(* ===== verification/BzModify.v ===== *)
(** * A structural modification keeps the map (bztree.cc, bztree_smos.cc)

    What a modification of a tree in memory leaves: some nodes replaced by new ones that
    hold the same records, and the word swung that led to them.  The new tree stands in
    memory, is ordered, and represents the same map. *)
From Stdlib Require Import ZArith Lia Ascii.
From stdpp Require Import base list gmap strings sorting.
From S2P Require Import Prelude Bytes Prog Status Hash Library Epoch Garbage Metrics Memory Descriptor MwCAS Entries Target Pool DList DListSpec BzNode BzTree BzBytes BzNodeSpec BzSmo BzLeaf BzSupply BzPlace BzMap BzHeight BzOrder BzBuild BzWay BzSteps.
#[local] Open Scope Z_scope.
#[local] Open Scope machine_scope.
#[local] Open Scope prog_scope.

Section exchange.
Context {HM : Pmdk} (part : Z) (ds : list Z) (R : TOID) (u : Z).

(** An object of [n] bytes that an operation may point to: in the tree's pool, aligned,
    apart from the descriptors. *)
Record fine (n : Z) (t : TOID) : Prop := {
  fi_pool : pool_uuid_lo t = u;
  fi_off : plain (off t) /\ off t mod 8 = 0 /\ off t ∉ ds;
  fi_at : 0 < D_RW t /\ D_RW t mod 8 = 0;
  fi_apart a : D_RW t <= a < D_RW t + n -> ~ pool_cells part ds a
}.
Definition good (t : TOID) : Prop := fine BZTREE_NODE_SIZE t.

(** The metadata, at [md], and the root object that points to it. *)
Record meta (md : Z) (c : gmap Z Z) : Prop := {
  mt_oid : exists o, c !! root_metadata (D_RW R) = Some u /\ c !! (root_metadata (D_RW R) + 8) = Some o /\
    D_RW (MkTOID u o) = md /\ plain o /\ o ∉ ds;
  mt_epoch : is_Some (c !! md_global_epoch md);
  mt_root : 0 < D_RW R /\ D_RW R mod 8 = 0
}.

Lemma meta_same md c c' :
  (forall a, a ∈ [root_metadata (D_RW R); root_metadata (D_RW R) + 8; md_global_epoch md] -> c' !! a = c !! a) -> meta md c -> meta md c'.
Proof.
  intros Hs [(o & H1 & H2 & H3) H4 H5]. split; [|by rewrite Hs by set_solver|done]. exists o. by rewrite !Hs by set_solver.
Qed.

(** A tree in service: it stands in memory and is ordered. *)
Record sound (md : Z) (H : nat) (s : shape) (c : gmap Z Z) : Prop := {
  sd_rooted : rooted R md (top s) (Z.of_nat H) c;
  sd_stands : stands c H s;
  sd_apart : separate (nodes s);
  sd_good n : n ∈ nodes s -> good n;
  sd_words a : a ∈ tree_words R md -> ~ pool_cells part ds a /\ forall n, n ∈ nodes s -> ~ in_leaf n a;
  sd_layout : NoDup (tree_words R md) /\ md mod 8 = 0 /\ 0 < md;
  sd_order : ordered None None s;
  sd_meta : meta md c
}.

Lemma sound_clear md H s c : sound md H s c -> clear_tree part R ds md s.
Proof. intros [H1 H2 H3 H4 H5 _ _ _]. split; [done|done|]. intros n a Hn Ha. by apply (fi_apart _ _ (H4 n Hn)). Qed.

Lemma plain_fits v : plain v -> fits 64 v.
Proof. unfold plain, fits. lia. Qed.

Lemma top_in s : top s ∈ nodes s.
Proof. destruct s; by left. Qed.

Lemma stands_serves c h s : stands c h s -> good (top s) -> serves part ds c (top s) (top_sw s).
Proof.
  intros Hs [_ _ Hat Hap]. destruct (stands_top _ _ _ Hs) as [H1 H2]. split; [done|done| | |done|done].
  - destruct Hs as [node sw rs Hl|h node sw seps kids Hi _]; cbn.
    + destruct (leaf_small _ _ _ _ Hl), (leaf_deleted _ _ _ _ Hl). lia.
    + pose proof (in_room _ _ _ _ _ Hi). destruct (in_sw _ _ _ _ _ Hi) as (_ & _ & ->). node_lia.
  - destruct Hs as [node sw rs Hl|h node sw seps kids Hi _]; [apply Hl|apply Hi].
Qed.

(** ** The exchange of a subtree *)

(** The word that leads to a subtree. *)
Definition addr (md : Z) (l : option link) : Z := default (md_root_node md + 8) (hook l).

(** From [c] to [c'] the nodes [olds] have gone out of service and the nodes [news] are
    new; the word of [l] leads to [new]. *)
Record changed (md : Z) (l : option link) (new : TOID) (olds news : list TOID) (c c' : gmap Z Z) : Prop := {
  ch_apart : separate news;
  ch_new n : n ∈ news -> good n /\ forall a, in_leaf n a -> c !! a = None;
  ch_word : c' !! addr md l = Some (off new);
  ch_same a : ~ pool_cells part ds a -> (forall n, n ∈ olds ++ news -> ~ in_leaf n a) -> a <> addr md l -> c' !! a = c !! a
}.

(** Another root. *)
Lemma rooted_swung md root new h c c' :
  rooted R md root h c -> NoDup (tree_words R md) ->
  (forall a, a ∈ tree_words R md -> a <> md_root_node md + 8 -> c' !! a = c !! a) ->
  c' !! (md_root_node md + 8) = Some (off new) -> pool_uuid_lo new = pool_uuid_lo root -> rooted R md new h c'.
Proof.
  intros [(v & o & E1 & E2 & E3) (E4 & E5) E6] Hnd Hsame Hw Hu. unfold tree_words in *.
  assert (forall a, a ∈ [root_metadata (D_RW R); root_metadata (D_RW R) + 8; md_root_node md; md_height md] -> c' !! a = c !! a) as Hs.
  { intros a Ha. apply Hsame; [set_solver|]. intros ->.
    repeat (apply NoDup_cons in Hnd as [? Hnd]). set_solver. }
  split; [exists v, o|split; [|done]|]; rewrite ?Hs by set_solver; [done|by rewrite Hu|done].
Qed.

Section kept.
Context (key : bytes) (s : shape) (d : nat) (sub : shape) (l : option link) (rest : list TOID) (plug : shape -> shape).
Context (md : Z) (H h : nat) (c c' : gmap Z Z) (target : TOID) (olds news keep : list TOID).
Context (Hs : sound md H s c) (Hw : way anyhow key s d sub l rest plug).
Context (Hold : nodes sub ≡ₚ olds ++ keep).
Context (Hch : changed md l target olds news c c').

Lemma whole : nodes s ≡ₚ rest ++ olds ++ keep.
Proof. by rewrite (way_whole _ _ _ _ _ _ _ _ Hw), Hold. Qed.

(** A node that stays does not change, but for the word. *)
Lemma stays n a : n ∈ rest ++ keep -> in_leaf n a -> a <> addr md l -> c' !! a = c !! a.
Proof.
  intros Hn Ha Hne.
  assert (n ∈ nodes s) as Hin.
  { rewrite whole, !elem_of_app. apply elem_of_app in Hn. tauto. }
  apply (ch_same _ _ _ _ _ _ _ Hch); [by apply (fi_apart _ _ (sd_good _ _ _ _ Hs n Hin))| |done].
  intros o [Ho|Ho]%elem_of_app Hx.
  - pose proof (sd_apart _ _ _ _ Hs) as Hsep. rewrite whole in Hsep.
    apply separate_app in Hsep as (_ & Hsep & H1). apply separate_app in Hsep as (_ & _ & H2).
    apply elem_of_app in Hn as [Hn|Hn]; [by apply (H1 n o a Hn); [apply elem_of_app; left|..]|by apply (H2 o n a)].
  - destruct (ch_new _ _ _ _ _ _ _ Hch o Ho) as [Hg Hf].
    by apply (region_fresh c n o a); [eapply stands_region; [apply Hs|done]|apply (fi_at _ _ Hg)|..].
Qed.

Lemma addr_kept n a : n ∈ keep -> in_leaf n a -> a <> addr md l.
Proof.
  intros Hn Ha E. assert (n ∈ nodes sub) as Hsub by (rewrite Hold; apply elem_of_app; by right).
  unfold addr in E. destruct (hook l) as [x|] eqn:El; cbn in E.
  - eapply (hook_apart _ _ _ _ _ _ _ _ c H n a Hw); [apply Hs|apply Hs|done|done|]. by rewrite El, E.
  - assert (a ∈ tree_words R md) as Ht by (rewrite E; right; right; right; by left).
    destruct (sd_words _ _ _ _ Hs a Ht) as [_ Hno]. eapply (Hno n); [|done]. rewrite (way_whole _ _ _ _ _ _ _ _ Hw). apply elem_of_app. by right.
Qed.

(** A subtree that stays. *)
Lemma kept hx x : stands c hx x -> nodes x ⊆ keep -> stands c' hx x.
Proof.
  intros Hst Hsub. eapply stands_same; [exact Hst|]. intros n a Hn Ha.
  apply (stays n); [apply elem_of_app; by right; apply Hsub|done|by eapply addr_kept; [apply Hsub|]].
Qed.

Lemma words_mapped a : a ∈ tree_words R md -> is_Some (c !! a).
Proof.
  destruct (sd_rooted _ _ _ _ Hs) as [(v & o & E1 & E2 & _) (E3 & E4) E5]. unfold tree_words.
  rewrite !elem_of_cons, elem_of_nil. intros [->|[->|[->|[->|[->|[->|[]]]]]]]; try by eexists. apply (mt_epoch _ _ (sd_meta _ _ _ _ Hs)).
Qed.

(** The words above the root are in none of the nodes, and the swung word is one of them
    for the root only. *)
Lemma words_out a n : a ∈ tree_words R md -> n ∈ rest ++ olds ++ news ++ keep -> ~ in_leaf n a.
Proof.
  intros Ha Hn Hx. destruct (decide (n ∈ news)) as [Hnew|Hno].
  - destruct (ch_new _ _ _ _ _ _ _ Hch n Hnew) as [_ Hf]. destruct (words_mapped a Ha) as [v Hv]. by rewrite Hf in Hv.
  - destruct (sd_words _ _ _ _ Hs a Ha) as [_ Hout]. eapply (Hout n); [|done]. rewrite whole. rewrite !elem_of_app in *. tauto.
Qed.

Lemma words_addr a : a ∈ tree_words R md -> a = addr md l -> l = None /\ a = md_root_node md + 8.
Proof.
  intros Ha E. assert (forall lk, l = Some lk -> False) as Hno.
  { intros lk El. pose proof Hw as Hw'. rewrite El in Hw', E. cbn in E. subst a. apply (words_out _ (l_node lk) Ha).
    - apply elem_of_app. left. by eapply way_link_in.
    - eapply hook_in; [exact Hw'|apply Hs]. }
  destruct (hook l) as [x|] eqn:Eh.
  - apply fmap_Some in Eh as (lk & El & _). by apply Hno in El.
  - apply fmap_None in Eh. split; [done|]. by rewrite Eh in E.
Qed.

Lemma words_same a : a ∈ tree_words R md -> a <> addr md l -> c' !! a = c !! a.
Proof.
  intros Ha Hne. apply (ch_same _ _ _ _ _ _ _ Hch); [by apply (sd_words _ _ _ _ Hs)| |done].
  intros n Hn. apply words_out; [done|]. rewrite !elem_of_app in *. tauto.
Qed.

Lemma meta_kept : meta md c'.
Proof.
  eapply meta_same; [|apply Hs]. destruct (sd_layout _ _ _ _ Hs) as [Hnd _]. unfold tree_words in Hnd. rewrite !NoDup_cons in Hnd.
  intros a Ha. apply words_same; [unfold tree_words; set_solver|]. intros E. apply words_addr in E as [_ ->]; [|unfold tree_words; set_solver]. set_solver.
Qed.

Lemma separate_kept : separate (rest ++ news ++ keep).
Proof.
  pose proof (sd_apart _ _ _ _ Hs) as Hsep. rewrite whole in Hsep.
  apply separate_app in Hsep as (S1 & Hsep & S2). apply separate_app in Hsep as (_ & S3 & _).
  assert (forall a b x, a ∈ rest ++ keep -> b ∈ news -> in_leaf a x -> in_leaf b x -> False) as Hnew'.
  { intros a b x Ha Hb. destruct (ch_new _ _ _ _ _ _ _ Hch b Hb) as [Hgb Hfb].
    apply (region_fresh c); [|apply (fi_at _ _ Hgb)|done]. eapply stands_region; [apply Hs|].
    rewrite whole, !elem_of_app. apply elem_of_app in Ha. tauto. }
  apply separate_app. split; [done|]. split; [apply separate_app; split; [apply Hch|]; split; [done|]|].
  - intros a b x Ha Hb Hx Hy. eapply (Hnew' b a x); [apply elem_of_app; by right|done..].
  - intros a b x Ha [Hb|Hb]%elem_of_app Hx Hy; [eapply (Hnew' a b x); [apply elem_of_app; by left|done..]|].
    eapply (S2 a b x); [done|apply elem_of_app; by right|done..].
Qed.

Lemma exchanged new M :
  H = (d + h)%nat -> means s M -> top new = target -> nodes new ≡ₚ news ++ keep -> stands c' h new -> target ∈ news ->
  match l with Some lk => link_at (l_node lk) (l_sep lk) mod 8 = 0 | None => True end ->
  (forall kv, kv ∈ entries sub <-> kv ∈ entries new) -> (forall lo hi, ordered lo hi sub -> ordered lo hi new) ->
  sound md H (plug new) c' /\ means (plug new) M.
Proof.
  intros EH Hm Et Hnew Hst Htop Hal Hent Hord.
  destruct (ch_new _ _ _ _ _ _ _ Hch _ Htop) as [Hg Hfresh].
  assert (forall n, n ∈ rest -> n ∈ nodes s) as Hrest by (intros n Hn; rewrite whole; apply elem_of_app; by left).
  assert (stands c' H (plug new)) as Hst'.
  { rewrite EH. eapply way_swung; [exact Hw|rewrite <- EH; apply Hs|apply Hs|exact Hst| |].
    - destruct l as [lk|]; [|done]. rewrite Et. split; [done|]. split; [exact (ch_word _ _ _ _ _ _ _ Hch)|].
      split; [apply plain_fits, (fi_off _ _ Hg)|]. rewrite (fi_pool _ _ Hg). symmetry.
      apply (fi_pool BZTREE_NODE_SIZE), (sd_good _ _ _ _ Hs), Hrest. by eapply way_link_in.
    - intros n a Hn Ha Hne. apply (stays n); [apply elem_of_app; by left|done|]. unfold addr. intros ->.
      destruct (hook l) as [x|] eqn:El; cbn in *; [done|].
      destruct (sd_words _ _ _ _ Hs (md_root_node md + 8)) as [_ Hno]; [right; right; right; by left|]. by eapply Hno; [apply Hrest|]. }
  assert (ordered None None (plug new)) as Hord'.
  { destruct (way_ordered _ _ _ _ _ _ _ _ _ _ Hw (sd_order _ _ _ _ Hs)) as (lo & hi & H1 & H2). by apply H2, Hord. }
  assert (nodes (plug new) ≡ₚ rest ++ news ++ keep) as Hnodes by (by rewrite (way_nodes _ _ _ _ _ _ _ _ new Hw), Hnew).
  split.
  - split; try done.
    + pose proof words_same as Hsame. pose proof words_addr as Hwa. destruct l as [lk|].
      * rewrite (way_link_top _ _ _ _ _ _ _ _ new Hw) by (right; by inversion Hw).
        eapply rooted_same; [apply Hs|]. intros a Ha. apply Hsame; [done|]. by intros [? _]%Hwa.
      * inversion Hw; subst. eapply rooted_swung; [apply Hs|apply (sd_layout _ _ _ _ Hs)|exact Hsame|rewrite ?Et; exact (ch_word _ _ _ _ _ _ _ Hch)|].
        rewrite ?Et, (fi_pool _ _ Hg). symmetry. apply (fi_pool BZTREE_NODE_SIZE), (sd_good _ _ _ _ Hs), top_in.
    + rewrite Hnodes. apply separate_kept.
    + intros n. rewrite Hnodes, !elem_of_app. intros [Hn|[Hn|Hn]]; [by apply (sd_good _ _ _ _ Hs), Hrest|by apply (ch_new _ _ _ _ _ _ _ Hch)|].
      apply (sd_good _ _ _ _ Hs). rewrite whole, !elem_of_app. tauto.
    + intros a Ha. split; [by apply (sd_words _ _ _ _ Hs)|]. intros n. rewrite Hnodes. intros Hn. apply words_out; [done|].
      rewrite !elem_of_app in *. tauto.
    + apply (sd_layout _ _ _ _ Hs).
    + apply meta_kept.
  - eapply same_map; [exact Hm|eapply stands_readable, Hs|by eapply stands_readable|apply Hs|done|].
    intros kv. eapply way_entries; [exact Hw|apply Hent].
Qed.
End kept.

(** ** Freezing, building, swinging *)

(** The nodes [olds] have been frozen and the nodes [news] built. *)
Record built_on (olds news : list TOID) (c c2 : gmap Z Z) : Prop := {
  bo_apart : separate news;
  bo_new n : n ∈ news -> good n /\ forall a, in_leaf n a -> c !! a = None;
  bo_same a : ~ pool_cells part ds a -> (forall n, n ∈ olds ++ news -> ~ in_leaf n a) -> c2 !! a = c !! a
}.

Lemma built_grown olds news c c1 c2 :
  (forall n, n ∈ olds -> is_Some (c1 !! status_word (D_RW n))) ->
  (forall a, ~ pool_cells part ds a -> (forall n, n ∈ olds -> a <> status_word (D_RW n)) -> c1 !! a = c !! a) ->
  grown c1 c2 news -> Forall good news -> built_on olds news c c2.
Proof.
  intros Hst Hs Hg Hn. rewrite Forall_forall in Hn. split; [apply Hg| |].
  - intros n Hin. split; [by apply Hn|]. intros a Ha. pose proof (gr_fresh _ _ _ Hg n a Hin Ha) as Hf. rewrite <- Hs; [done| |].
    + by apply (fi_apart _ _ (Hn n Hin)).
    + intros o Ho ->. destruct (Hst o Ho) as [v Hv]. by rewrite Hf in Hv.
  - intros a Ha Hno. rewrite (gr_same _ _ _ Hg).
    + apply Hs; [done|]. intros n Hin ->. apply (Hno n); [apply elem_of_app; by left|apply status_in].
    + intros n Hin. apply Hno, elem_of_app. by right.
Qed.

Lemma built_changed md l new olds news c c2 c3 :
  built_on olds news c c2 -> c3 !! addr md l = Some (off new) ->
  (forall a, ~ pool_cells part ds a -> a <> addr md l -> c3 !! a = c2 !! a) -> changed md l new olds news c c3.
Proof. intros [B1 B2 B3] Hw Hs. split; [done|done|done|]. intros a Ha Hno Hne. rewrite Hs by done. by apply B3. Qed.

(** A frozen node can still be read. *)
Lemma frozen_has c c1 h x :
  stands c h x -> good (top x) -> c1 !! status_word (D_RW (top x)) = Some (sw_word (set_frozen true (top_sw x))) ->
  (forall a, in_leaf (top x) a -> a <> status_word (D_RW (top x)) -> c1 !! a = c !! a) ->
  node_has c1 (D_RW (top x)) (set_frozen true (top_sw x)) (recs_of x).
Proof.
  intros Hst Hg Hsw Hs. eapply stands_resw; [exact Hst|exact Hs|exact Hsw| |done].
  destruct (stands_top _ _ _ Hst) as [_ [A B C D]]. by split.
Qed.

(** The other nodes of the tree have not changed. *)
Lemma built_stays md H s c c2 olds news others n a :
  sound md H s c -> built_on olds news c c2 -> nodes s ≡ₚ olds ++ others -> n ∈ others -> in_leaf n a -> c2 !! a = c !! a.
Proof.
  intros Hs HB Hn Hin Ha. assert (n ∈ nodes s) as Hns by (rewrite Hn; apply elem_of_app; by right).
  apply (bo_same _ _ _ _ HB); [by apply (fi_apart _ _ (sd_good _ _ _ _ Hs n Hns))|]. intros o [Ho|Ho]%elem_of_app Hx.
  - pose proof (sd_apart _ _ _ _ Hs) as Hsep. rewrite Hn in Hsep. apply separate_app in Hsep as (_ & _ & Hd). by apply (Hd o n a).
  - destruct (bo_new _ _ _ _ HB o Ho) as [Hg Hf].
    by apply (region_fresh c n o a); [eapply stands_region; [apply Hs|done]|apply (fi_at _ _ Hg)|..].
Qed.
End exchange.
...
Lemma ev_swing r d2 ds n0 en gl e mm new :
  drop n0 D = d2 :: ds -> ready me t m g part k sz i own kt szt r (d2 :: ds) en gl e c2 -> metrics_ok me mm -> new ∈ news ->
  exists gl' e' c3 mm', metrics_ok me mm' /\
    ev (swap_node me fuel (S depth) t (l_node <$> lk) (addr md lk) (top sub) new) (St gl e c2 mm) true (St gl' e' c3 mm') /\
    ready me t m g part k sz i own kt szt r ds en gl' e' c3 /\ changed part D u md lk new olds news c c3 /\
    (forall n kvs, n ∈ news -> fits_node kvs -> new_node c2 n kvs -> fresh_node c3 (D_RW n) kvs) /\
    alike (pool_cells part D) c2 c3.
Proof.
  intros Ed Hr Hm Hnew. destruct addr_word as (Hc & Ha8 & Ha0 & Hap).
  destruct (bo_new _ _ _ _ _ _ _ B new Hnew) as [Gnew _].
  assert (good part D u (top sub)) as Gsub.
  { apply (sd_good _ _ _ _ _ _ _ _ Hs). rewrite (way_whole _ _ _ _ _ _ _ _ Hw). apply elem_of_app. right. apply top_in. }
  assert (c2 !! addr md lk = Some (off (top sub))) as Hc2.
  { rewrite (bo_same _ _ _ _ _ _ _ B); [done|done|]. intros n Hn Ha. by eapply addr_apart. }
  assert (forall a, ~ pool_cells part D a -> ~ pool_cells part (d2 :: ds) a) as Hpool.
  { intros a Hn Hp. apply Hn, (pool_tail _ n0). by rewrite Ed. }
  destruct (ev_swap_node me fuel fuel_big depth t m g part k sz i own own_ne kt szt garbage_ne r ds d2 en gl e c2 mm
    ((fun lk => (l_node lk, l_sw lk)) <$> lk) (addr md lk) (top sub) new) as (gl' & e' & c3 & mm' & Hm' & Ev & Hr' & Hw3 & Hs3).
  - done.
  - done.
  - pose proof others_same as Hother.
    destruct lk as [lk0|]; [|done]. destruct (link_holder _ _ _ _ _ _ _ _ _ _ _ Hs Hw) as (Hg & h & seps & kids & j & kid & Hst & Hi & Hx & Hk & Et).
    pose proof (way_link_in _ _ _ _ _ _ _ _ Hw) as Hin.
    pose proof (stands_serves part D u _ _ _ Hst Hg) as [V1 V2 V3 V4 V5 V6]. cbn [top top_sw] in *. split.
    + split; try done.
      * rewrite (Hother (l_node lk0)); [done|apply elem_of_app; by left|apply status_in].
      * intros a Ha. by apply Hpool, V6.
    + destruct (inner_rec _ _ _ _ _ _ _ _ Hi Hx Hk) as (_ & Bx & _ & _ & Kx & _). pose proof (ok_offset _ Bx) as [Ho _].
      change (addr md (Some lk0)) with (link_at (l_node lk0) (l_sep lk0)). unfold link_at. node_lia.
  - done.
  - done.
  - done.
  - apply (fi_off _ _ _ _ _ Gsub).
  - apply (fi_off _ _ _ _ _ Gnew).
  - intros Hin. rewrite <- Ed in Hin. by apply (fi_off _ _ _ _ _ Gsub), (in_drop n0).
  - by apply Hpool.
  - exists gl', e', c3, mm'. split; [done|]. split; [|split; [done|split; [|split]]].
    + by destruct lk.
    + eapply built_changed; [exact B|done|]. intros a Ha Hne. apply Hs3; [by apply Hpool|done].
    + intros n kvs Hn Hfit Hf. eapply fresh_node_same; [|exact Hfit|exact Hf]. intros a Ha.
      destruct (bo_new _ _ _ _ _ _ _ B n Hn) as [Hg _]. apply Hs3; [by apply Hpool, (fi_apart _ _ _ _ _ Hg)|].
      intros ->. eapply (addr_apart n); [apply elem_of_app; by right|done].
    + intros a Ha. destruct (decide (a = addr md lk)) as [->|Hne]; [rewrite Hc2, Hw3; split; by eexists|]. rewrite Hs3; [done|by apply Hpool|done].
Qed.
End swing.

WHAT IS NEEDED: All lines of the listing that contain the word "exact" should be copied out.

TASK SOLUTION:
  intros Hst Hsub. eapply stands_same; [exact Hst|]. intros n a Hn Ha.
    - eapply hook_in; [exact Hw'|apply Hs]. }
  { rewrite EH. eapply way_swung; [exact Hw|rewrite <- EH; apply Hs|apply Hs|exact Hst| |].
    - destruct l as [lk|]; [|done]. rewrite Et. split; [done|]. split; [exact (ch_word _ _ _ _ _ _ _ Hch)|].
      * inversion Hw; subst. eapply rooted_swung; [apply Hs|apply (sd_layout _ _ _ _ Hs)|exact Hsame|rewrite ?Et; exact (ch_word _ _ _ _ _ _ _ Hch)|].
  - eapply same_map; [exact Hm|eapply stands_readable, Hs|by eapply stands_readable|apply Hs|done|].
    intros kv. eapply way_entries; [exact Hw|apply Hent].
  intros Hst Hg Hsw Hs. eapply stands_resw; [exact Hst|exact Hs|exact Hsw| |done].
    + eapply built_changed; [exact B|done|]. intros a Ha Hne. apply Hs3; [by apply Hpool|done].
    + intros n kvs Hn Hfit Hf. eapply fresh_node_same; [|exact Hfit|exact Hf]. intros a Ha.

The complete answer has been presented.